For the records below, print the lines from the line with "(** ** The lists behind the pointers *)" through the line with "(** *** One pass of the stage loop *)" exactly as written; include both end lines and exclude the rest.

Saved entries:
····················

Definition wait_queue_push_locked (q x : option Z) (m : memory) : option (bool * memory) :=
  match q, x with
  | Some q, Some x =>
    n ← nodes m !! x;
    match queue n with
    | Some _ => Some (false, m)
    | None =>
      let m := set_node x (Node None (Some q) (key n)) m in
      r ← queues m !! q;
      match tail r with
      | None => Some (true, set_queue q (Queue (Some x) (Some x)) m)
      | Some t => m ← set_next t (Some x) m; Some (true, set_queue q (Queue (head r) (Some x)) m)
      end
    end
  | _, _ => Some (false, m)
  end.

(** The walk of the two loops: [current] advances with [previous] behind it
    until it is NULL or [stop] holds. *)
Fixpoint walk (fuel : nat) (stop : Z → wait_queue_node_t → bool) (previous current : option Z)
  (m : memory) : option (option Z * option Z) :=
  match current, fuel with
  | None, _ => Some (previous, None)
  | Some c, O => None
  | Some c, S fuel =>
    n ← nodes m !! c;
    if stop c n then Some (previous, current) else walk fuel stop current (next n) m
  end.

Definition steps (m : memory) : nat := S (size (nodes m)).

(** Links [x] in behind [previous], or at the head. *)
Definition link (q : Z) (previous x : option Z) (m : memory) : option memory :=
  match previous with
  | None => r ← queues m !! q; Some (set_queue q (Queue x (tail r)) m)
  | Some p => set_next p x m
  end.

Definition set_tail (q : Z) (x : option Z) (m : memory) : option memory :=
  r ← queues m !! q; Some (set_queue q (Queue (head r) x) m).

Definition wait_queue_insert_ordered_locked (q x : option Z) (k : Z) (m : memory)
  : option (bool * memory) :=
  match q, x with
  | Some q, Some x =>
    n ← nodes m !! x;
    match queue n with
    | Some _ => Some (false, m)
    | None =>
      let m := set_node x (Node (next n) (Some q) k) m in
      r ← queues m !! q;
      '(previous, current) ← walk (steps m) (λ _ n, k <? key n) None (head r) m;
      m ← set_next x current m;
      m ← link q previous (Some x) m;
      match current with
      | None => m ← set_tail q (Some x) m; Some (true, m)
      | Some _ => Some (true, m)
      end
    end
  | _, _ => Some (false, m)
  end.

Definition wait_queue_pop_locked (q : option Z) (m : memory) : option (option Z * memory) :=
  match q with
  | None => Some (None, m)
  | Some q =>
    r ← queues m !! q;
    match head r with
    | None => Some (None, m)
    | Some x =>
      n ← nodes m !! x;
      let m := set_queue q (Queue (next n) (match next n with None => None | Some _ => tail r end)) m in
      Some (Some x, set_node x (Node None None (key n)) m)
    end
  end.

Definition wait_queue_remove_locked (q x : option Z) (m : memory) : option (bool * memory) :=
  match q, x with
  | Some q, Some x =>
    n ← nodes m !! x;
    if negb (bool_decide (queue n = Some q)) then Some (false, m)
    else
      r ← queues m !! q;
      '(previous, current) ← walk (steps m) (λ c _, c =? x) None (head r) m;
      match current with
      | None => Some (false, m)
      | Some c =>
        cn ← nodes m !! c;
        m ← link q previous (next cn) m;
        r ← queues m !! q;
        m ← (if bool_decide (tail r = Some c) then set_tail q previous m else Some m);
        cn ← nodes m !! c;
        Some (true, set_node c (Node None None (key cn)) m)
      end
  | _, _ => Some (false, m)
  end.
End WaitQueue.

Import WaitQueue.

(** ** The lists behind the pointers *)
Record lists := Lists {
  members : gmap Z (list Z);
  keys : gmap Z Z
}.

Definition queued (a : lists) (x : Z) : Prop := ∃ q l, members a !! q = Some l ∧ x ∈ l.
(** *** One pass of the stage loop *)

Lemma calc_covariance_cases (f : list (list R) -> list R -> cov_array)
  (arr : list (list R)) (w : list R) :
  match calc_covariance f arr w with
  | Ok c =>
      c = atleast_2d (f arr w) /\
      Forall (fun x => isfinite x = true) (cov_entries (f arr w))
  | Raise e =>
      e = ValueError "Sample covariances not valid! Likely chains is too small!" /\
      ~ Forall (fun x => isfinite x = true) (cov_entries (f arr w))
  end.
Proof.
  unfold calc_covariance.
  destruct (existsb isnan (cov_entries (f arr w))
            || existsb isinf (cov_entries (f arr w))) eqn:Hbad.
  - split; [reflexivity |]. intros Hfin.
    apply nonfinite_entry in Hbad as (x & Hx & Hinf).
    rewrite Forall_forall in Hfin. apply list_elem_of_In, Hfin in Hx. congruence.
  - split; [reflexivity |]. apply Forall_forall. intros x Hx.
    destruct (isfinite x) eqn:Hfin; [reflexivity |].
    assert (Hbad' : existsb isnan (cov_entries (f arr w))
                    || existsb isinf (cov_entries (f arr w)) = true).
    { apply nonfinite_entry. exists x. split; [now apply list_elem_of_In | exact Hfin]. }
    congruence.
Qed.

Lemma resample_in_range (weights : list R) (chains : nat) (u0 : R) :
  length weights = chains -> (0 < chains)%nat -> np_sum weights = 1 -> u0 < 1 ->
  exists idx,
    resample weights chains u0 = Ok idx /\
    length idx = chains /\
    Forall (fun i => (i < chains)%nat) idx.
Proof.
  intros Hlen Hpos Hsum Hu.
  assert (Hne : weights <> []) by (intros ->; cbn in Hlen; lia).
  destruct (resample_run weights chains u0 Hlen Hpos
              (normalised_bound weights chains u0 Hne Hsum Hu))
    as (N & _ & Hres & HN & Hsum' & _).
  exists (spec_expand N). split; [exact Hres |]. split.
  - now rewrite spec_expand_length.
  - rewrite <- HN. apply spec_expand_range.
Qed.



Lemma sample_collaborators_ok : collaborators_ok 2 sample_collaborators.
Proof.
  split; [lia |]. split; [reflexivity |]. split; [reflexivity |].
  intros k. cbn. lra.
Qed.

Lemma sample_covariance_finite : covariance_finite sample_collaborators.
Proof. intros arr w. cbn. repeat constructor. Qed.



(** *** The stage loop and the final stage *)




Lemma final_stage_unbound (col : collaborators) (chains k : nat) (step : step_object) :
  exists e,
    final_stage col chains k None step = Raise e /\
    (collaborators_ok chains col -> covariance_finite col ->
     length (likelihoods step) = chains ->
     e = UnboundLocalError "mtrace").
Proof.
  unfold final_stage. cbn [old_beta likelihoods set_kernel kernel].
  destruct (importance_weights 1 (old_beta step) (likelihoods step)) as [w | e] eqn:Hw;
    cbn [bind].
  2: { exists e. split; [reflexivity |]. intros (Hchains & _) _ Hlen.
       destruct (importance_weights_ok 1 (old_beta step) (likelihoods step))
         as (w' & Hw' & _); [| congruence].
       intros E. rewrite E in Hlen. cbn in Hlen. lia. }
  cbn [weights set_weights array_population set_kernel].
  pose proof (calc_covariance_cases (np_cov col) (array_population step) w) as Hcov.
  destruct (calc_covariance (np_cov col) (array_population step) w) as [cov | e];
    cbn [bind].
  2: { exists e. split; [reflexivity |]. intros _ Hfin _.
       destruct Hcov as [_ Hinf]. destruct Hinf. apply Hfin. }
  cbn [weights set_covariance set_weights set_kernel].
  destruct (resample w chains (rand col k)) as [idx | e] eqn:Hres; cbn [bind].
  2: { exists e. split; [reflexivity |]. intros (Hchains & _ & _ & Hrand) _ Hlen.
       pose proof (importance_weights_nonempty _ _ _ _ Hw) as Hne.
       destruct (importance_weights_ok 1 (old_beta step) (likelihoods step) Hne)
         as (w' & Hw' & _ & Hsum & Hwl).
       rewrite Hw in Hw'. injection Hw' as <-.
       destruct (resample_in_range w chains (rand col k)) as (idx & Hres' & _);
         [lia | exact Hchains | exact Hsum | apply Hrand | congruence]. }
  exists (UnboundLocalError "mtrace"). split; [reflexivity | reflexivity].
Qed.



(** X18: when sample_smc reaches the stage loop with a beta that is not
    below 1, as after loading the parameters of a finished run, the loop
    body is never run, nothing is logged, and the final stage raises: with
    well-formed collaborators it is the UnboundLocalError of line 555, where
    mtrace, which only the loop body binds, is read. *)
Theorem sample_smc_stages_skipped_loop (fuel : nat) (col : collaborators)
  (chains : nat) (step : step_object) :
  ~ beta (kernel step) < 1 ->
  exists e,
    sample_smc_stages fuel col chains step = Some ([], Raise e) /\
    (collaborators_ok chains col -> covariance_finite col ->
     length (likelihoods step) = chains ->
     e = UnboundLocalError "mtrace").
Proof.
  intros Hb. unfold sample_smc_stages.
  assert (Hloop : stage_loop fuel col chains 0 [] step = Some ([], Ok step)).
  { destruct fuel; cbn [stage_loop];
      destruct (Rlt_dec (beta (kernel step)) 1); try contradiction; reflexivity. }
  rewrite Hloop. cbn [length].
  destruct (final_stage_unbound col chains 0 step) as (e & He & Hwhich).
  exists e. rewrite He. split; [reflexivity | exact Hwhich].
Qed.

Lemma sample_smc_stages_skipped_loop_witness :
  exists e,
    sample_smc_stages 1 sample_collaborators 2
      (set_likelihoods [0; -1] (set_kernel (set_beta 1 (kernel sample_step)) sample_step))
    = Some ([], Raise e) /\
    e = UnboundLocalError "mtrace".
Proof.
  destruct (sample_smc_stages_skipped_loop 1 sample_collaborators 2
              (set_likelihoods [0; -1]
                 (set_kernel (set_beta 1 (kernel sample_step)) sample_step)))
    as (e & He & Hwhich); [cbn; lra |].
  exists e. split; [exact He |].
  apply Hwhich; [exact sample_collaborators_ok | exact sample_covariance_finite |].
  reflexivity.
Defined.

····················

#### Task response:
(** ** The lists behind the pointers *)
Record lists := Lists {
  members : gmap Z (list Z);
  keys : gmap Z Z
}.

Definition queued (a : lists) (x : Z) : Prop := ∃ q l, members a !! q = Some l ∧ x ∈ l.
(** *** One pass of the stage loop *)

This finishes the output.